→ Task item: Your answer must be every line of the data that holds the string "state".
======== Provided material ========
(** * Shallow embedding of the luxen storefront cart logic

    Sources embedded:
    - [src/src/lib/cartStorage.ts]: the local (guest) cart store with its
      localStorage -> sessionStorage -> memory fallback chain;
    - [src/unnamed/part_000] ([App.tsx]): the auth-state-change handler of
      [AuthProvider] (guest cart merge), the cart view's [loadCart] and
      [updateLocalQuantity], the checkout read, [handleAddToCart] and the
      size recommendation [calculateRecommendedSize] / [calculateSuggestedSize].

    Modelling choices:
    - JavaScript numbers used as cart quantities are integers at every call
      site and are modelled as [Z]; prices ([69.99]) and body measurements
      are decimals and are modelled as [Q] (every double is a
      rational, and the subtraction [inseam - sizeInseam] is exact for the
      inputs where the comparison can succeed, by Sterbenz's lemma).
    - A storage slot holds the decoded cart: [JSON.parse (JSON.stringify l)]
      is the identity on these flat records of strings and numbers.
    - A thrown exception is the [Thrown] outcome of a small state/exception
      monad; state changes made before a throw are kept, as in JavaScript. *)

From Stdlib Require Import String Ascii List ZArith QArith Qabs Lia Bool.
Import ListNotations.
Open Scope string_scope.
========
→ Answer below:
    - [src/unnamed/part_000] ([App.tsx]): the auth-state-change handler of
    - A thrown exception is the [Thrown] outcome of a small state/exception
      monad; state changes made before a throw are kept, as in JavaScript. *)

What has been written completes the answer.